The younger man would not say he is uneducated by most standards, being given the opportunity to share a Maester's lessons after all, but what did he know of the East and its far shores? Then again, with where they were going, he also thought he should learn as much as possible. "Why did you come all the way across the bloody world, then?"
"I was exiled," Ting replied without artifice, smile abruptly falling away. "In the manner of the ever foolish youth, with bluster and recriminations and pleas of innocence upon the tongue. Worse than promises of death should I return were to be my fate," he spoke on gravely. "My name would have been stricken from the rolls of the Clan." Ting sounded forlorn as he said this.
Denys wasn't sure he understood all of that in the least, but one thing he knew is that being erased and set out of mind and sight of all your family from now until the end of the world, forgotten by all save what strangers you might meet, would be a terrible fate. He felt a pang of sympathy for the man, even as he thought of his mother who thought him lost, a dead father who might not have known if his son had lived or died or prospered in a life after he was dead and buried. "That sounds terrible," Denys said, feeling sorry for the man.
"You have a great heart," Ting said, abruptly smacking his chest with the back of his large hand, sending the younger man coughing, "Do try not to lose sight of it on the Path before you. It might carry you and those you know further than your own two feet or any wind and sail." He rode ahead then, trying to keep to his saddle while simultaneously being 'mysterious', as it were, which almost made Denys smile in bemusement.
What was it, Denys thought,
with everyone and keeping me on the outside looking in? He did understand that his companions... his friends, did all have their secrets and histories together, but they were together, and while beset by seemingly impossible odds at times and an air of... adventure, ahead of them, that was all that mattered. The rest could be sorted through in time.
"Let's go, Gale!"
He rode on.
***
The Trident, 283 AC
It was bedlam. They dove into the frightful din and churning waters, the noise fell had fallen away from his ears minutes, or maybe hours, days ago, an eternity crystallized into one moment of refined chaos, and then the lines had met. He was only concerned with keeping Ser Morgan's back in his sight, but even that grew difficult. A morning star wielded by a knight nearly took off his head. He had to fight the urge to gag when his lance instinctively found the gap between improperly fitted aventail and neck, either puncturing or simply collapsing his throat around the point, before force drove the man from his saddle.
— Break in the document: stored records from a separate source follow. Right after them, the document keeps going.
Lemma u64_range x : 0 <= u64 x < 2 ^ 64.
Proof. apply Z.mod_pos_bound. lia. Qed.

Lemma u32_range x : 0 <= u32 x < 2 ^ 32.
Proof. apply Z.mod_pos_bound. lia. Qed.

Lemma u8_range x : is_byte (u8 x).
Proof. apply Z.mod_pos_bound. lia. Qed.

Create HintDb mach.
Create Rewrite HintDb mach.
#[export] Hint Rewrite u8_small u16_small u32_small u64_small using lia : mach.
#[export] Hint Resolve u64_range u32_range u8_range : mach.

(** Drops an innermost conversion of a value in range. *)
Ltac u64s :=
  match goal with
  | |- context [u64 ?x] =>
      lazymatch x with
      | context [u64 _] => fail
      | _ => rewrite (u64_small x) by lia
      end
  end.

(** ** Exhaustive checks over an initial segment of the integers *)
Fixpoint all_from (n : nat) (x : Z) (P : Z -> bool) : bool :=
  match n with
  | O => true
  | S n' => P x && all_from n' (x + 1) P
  end.

Definition all_below (n : Z) (P : Z -> bool) : bool := all_from (Z.to_nat n) 0 P.

Lemma all_from_spec n P : forall x, all_from n x P = true -> forall y, x <= y < x + Z.of_nat n -> P y = true.
Proof.
  induction n as [| n IH]; intros x H y Hy; [lia |]. cbn in H. apply andb_prop in H as [Hx H].
  destruct (Z.eq_dec y x) as [-> |]; [done | apply (IH (x + 1)); [done | lia]].
Qed.

Lemma all_below_spec n P :
  all_below n P = true -> forall x, 0 <= x < n -> P x = true.
Proof. intros H x Hx. apply (all_from_spec _ _ _ H). lia. Qed.

(** ** Shifts and masks as arithmetic *)
Lemma land_0x3f x : Z.land x 0x3F = x mod 64.
Proof. change 0x3F with (Z.ones 6). rewrite Z.land_ones by lia. reflexivity. Qed.

Lemma shiftr_pow x n : 0 <= n -> Z.shiftr x n = x / 2 ^ n.
Proof. apply Z.shiftr_div_pow2. Qed.

Lemma shiftl_pow x n : 0 <= n -> Z.shiftl x n = x * 2 ^ n.
Proof. apply Z.shiftl_mul_pow2. Qed.

(** Case analysis on a comparison of the goal. *)
Ltac zcase :=
  match goal with
  | |- context [?a <? ?b] => destruct (Z.ltb_spec a b)
  | |- context [?a <=? ?b] => destruct (Z.leb_spec a b)
  | |- context [?a =? ?b] => destruct (Z.eqb_spec a b)
  end;
  rewrite ?andb_false_r, ?andb_true_r, ?orb_true_r, ?orb_false_r; cbn [andb orb negb].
He fended off a Knight's arming sword frantically moments later, before Ser Morgan rode in like an avenging spirit and shattered every bone in their chest with a swing of their flail. The Knight he swore to himself he would follow to the end reaped a bloody harvest, letting no man ahorse come within feet of him for minutes.
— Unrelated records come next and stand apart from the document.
Lemma strtol_hexn n : forall v, 0 <= v < 16 ^ Z.of_nat n -> strtol 16 (hexn n v) = v.
Proof.
  induction n as [| n IH]; intros v Hv; cbn [hexn]; [cbn in *; lia |].
  unfold strtol. rewrite fold_left_app. cbn [fold_left].
  fold (strtol 16 (hexn n (v / 16))). rewrite IH.
  - destruct (hexdig_spec (v mod 16)) as [_ ->]; dlia.
  - rewrite Nat2Z.inj_succ, Z.pow_succ_r in Hv by lia. dlia.
Qed.

Lemma take_digits_all p n l tl :
  length l = n -> Forall (fun c => p c = true) l -> take_digits p n (l ++ tl) = l.
Proof.
  intros <-. induction 1 as [| c l Hc Hl IH]; [by destruct tl |].
  cbn. by rewrite Hc, IH.
Qed.

(** Reading back [\x], [\u] and [\U] followed by all their digits. *)
Lemma u8_read_escape_hex c0 n v tl :
  (c0 = 0x78 /\ n = 2%nat) \/ (c0 = 0x75 /\ n = 4%nat) \/ (c0 = 0x55 /\ n = 8%nat) ->
  0 <= v < 16 ^ Z.of_nat n ->
  u8_read_escape_sequence (c0 :: hexn n v ++ tl) = Ok (Some (1 + Z.of_nat n, v)).
Proof.
  intros Hc Hv. assert (Hb : 16 ^ Z.of_nat n <= 2 ^ 32) by (destruct Hc as [[_ ->] | [[_ ->] | [_ ->]]]; vm_compute; discriminate).
  assert (Hd : take_digits hex_digit n (hexn n v ++ tl) = hexn n v)
    by (apply take_digits_all; [apply hexn_length | apply hexn_digits; lia]).
  destruct Hc as [[-> ->] | [[-> ->] | [-> ->]]]; unfold u8_read_escape_sequence;
    cbn [octal_digit Z.leb Z.compare Pos.compare Pos.compare_cont andb Z.eqb Pos.eqb orb];
    rewrite Hd, hexn_length, strtol_hexn, u32_small by lia; done.
Qed.

(** The escape of [ch] is the character itself or a backslash form that reads
    back as [ch]. *)
Definition escapes_to (ch : Z) (out : list Z) : Prop :=
  (32 <= ch < 0x7f /\ ch <> 0x5C /\ out = [ch]) \/
  exists rest, out = 0x5C :: rest /\
    forall tl, u8_read_escape_sequence (rest ++ tl) = Ok (Some (Z.of_nat (length rest), ch)).

Lemma escapes_to_snprintf sz c0 n v :
  (c0 = 0x78 /\ n = 2%nat) \/ (c0 = 0x75 /\ n = 4%nat) \/ (c0 = 0x55 /\ n = 8%nat) ->
  0 <= v < 16 ^ Z.of_nat n -> (11 <= sz)%nat ->
  escapes_to v (fst (snprintf sz ([0x5C; c0] ++ hexn n v))) /\
  snd (snprintf sz ([0x5C; c0] ++ hexn n v)) =
    Z.of_nat (length (fst (snprintf sz ([0x5C; c0] ++ hexn n v)))) /\
  snd (snprintf sz ([0x5C; c0] ++ hexn n v)) <= 10.
Proof.
  intros Hc Hv Hsz. unfold snprintf. cbn [fst snd app].
  rewrite take_ge by (cbn [length]; rewrite hexn_length; lia).
  split_and!; [| done | cbn [length]; rewrite hexn_length; lia]. right. exists (c0 :: hexn n v). split; [done |]. intros tl.
  cbn [length]. rewrite hexn_length, <- app_comm_cons, u8_read_escape_hex by done.
  do 3 f_equal. lia.
Qed.

Lemma escape_wchar_text_spec sz ch :
  is_u32 ch -> (11 <= sz)%nat ->
  escapes_to ch (fst (escape_wchar_text sz ch)) /\
  snd (escape_wchar_text sz ch) = Z.of_nat (length (fst (escape_wchar_text sz ch))) /\
  snd (escape_wchar_text sz ch) <= 10.
Proof.
  intros Hch Hsz. unfold is_u32 in Hch. unfold escape_wchar_text.
  repeat match goal with
  | |- context [ch =? ?k] =>
      destruct (Z.eqb_spec ch k) as [-> |];
      [split_and!; [right; eexists; split; [reflexivity | done] | done | done] |]
  end.
  destruct (Z.ltb_spec ch 32), (Z.eqb_spec ch 0x7f); cbn [orb];
    try (rewrite u8_small by lia; apply escapes_to_snprintf; [auto | cbn; lia | done]).
  destruct (Z.ltb_spec 0xFFFF ch).
  { rewrite u32_small by lia. apply escapes_to_snprintf; [auto | cbn; lia | done]. }
  destruct (Z.leb_spec 0x80 ch).
  { rewrite u16_small by lia. apply escapes_to_snprintf; [auto | cbn; lia | done]. }
  cbn [fst snd]. rewrite u8_small by lia. split_and!; [left; split; [lia | split; [lia | done]] | done | lia].
Qed.

(** [u8_escape_wchar] and [u8_read_escape_sequence] are inverse on every
    32-bit code: the escape of [ch] is [ch] itself exactly for printable ASCII
    other than the backslash, and otherwise a backslash followed by text that
    reads back as [ch], consuming exactly that text whatever follows it; the
    returned count is the number of bytes stored, at most 10. *)
Theorem u8_escape_roundtrip sz ch :
  is_u32 ch -> (11 <= sz)%nat ->
  exists out, u8_escape_wchar sz ch = Ok (out, Z.of_nat (length out)) /\
    escapes_to ch out /\ (length out <= 10)%nat.
Proof.
  intros Hch Hsz. destruct (escape_wchar_text_spec sz ch Hch Hsz) as (H1 & H2 & H3).
  unfold u8_escape_wchar. destruct (Nat.leb_spec sz 2); [lia |].
  destruct (escape_wchar_text sz ch) as [out k]. cbn [fst snd] in *. subst k.
  exists out. split_and!; [done | done | lia].
Qed.

Lemma u8_escape_roundtrip_witness :
  exists out, u8_escape_wchar 16 0x1F600 = Ok (out, 10) /\ escapes_to 0x1F600 out.
Proof.
  destruct (u8_escape_roundtrip 16 0x1F600) as (out & E & H & _); [unfold is_u32; lia | lia |].
  exists out. split; [| exact H]. rewrite E. vm_compute in E. injection E as <-. reflexivity.
Defined.

Lemma u8_escape_copy_enc p c s fuel :
  scalar c -> starts_char s -> Z.of_nat (length p) + 8 < 2 ^ 64 -> (length (u8_wc_toutf8 c) <= fuel)%nat ->
  u8_escape_copy fuel (p ++ u8_wc_toutf8 c ++ s) (Z.of_nat (length p)) =
  Ok (u8_wc_toutf8 c, Z.of_nat (length p) + Z.of_nat (length (u8_wc_toutf8 c))).
Proof.
  intros Hc (b' & s' & -> & Hb' & Hu') Hlen Hf.
  enc_cases c Hc; rewrite <- E1 in *; cbn [length] in Hf;
    do 4 (try (destruct fuel as [| fuel]; [lia |])); repeat (cbn [u8_escape_copy]; read_tests Hu'); done.
Qed.

(** How [u8_escape] renders the character [c]: backslash-escaped as it is, by
    [u8_escape_wchar], or copied. *)
Definition renders (c : Z) (out : list Z) : Prop :=
  (c < 0x80 /\ out = [0x5C; c]) \/ escapes_to c out \/ out = u8_wc_toutf8 c.

Section EscapeLoop.
Context (iswprint : Z -> bool) (sz iend : Z) (escapes : option (list Z)) (ascii : bool).
Hypothesis Hesc : forall e, escapes = Some e -> Forall (fun b => 0 <= b < 0x80) e.

Lemma u8_escape_loop_enc fuel n p c s :
  scalar c -> starts_char s -> Z.of_nat (length p) + 8 < 2 ^ 64 ->
  Z.of_nat (length p) < iend -> 0 <= n < sz - 11 ->
  exists out, renders c out /\ (1 <= length out <= 10)%nat /\
    u8_escape_loop iswprint (S fuel) sz n (p ++ u8_wc_toutf8 c ++ s) (Z.of_nat (length p)) iend escapes ascii =
    (let! (rest, i') := u8_escape_loop iswprint fuel sz (n + Z.of_nat (length out)) (p ++ u8_wc_toutf8 c ++ s)
       (Z.of_nat (length p) + Z.of_nat (length (u8_wc_toutf8 c))) iend escapes ascii in
     Ok (out ++ rest, i')).
Proof using Hesc.
  intros Hc Hs Hlen Hi Hn. cbn [u8_escape_loop].
  destruct (Z.ltb_spec (Z.of_nat (length p)) iend), (Z.ltb_spec n (sz - 11)); try lia. cbn [andb].
  destruct (enc_shape c Hc) as (b0 & l & E & Hb & Hu & Hl & _ & Hl3 & Hb0).
  rewrite rd_mid0, E. cbn [app]. rewrite rd_c0. cbn [obind].
  destruct ((b0 =? 0x5C) || match escapes with Some e => strchr e b0 | None => false end) eqn:Em.
  - assert (Hb80 : b0 < 0x80).
    { destruct (Z.eqb_spec b0 0x5C) as [-> |]; [lia |]. cbn [orb] in Em.
      destruct escapes as [e |]; [| done]. unfold strchr in Em. rewrite existsb_app in Em.
      apply orb_true_iff in Em as [Em | Em].
      - apply existsb_exists in Em as (x & Hx & ->%Z.eqb_eq).
        specialize (Hesc e eq_refl). rewrite List.Forall_forall in Hesc. specialize (Hesc x Hx). lia.
      - cbn in Em. destruct (Z.eqb_spec b0 0); [lia | done]. }
    apply Hb0 in Hb80 as Hnil. subst l.
    assert (c = b0) as ->.
    { pose proof (scalar_range c Hc). revert E. unfold u8_wc_toutf8. repeat zcase; try done.
      rewrite u8_small by lia. congruence. }
    exists [0x5C; b0]. split; [left; done |]. split; [cbn; lia |]. cbn [length app].
    by u64s.
  - unfold u8_nextmemchar. pose proof (u8_nextchar_enc p c s Hc Hlen) as Hnx.
    rewrite E in Hnx. cbn [app] in Hnx. rewrite Hnx. cbn [obind].
    destruct (ascii || negb (iswprint c)).
    + pose proof (scalar_range c Hc).
      destruct (escape_wchar_text_spec (Z.to_nat (sz - n)) c) as (Ht1 & Ht2 & Ht3);
        [unfold is_u32; lia | lia |].
      unfold u8_escape_wchar. destruct (Nat.leb_spec (Z.to_nat (sz - n)) 2); [lia |].
      destruct (escape_wchar_text (Z.to_nat (sz - n)) c) as [out k]. cbn [fst snd obind] in *. subst k.
      exists out. split; [right; by left |]. split; [| done]. split; [| lia].
      destruct Ht1 as [(_ & _ & ->) | (r & -> & _)]; cbn; lia.
    + pose proof (u8_escape_copy_enc p c s (length (p ++ b0 :: l ++ s)) Hc Hs Hlen) as Hcp.
      rewrite E in Hcp. cbn [app] in Hcp. rewrite Hcp by (rewrite length_app; cbn; rewrite length_app; lia).
      cbn [obind].
      exists (b0 :: l). split; [right; right; done |]. split; [cbn; lia | done].
Qed.
(** The loop renders a prefix of the remaining characters. *)
Lemma u8_escape_loop_prefix cs tl : forall p n fuel,
  Forall scalar cs -> Z.of_nat (length (p ++ encode cs)) + 16 < 2 ^ 64 ->
  iend = Z.of_nat (length (p ++ encode cs)) -> 0 <= n <= sz - 2 ->
  (length (encode cs) < fuel)%nat ->
  exists done rest outs, cs = done ++ rest /\ Forall2 renders done outs /\
    u8_escape_loop iswprint fuel sz n (p ++ encode cs ++ 0 :: tl) (Z.of_nat (length p)) iend escapes ascii
      = Ok (concat outs ++ [0], Z.of_nat (length (p ++ encode done))) /\
    n + Z.of_nat (length (concat outs ++ [0])) <= sz /\
    (rest = [] \/ sz - 11 <= n + Z.of_nat (length (concat outs))).
Proof using Hesc.
  induction cs as [| c cs IH]; intros p n fuel Hcs Hlen Hend Hn Hf;
    (destruct fuel as [| fuel]; [lia |]).
  - exists [], [], []. rewrite app_nil_r in Hend. subst iend. cbn [u8_escape_loop].
    rewrite Z.ltb_irrefl. cbn [andb concat app length encode map]. rewrite app_nil_r.
    split_and!; try done; [lia | by left].
  - apply List.Forall_cons_iff in Hcs as [Hc Hcs]. rewrite encode_cons in *.
    pose proof (enc_shape c Hc) as (b0 & l & E & _).
    assert (H1 : (1 <= length (u8_wc_toutf8 c))%nat) by (rewrite E; cbn; lia).
    destruct (Z.ltb_spec n (sz - 11)) as [Hroom | Hfull].
    + rewrite <- (app_assoc (u8_wc_toutf8 c)). rewrite !length_app in *.
      destruct (u8_escape_loop_enc fuel n p c (encode cs ++ 0 :: tl))
        as (out & Hr & Ho & ->); try done; try lia; [by apply starts_char_encode |].
      destruct (IH (p ++ u8_wc_toutf8 c) (n + Z.of_nat (length out)) fuel)
        as (d & r & o & -> & H2 & H3 & H4 & H5); try done; try lia; [rewrite !length_app; lia.. |].
      rewrite <- app_assoc, length_app, Nat2Z.inj_add in H3. rewrite H3. cbn [obind].
      exists (c :: d), r, (out :: o). cbn [concat]. rewrite encode_cons.
      split_and!; [done | by constructor | | |].
      * by rewrite <- !app_assoc.
      * rewrite <- app_assoc, length_app. lia.
      * destruct H5 as [-> | H5]; [by left | right]. rewrite length_app. lia.
    + exists [], (c :: cs), []. cbn [u8_escape_loop].
      destruct (Z.ltb_spec n (sz - 11)); [lia |]. rewrite andb_false_r. cbn [concat app length encode map].
      rewrite app_nil_r. split_and!; try done; lia.
Qed.
End EscapeLoop.

(** [u8_escape] on an encoded string stays inside its buffer and stops at
    a character boundary: it renders a prefix of the characters, each copied,
    backslash-escaped or escaped so that it reads back, appends a NUL, stores
    at most [sz] bytes in all, reports how far it got, and stops before the
    end only when fewer than eleven bytes were left. *)
Theorem u8_escape_bounded iswprint sz escapes ascii cs tl :
  Forall scalar cs -> Z.of_nat (length (encode cs)) + 16 < 2 ^ 64 -> 11 < sz ->
  (forall e, escapes = Some e -> Forall (fun b => 0 <= b < 0x80) e) ->
  exists done rest outs i,
    cs = done ++ rest /\ Forall2 renders done outs /\
    u8_escape iswprint sz (encode cs ++ 0 :: tl) 0 (Z.of_nat (length (encode cs))) escapes ascii
      = Ok (concat outs ++ [0], i) /\
    i = Z.of_nat (length (encode done)) /\
    Z.of_nat (length (concat outs ++ [0])) <= sz /\
    (rest = [] \/ sz - 11 <= Z.of_nat (length (concat outs))).
Proof.
  intros Hcs Hlen Hsz Hesc. unfold u8_escape. destruct (Z.leb_spec sz 11); [lia |].
  destruct (u8_escape_loop_prefix iswprint sz (Z.of_nat (length (encode cs))) escapes ascii Hesc cs tl
    [] 0 (S (Z.to_nat (Z.of_nat (length (encode cs)) - 0)))) as (d & r & o & H1 & H2 & H3 & H4 & H5);
    try done; try (cbn; lia).
  exists d, r, o, (Z.of_nat (length (encode d))). split_and!; done.
Qed.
He was lost to the rhythm of battle, at times not even sure where he stood in relation to his own side, sometimes only the bloodied tabard keeping loyalists from turning their blades upon him, their eyes wild, adrenaline coursing through his body in response to each close call. A loud cry drove his attention sharply ahead of him, as Ser Morgan had been driven from his horse by a great big man with wild hair, some Northman though whether he was a Lord or not Denys couldn't say, slashing away with forceful blows. Morgan sliced through their mount's leg, toppling it, but not before the huge man smashed a knee into their temple as they leaped free, sending him into the waters.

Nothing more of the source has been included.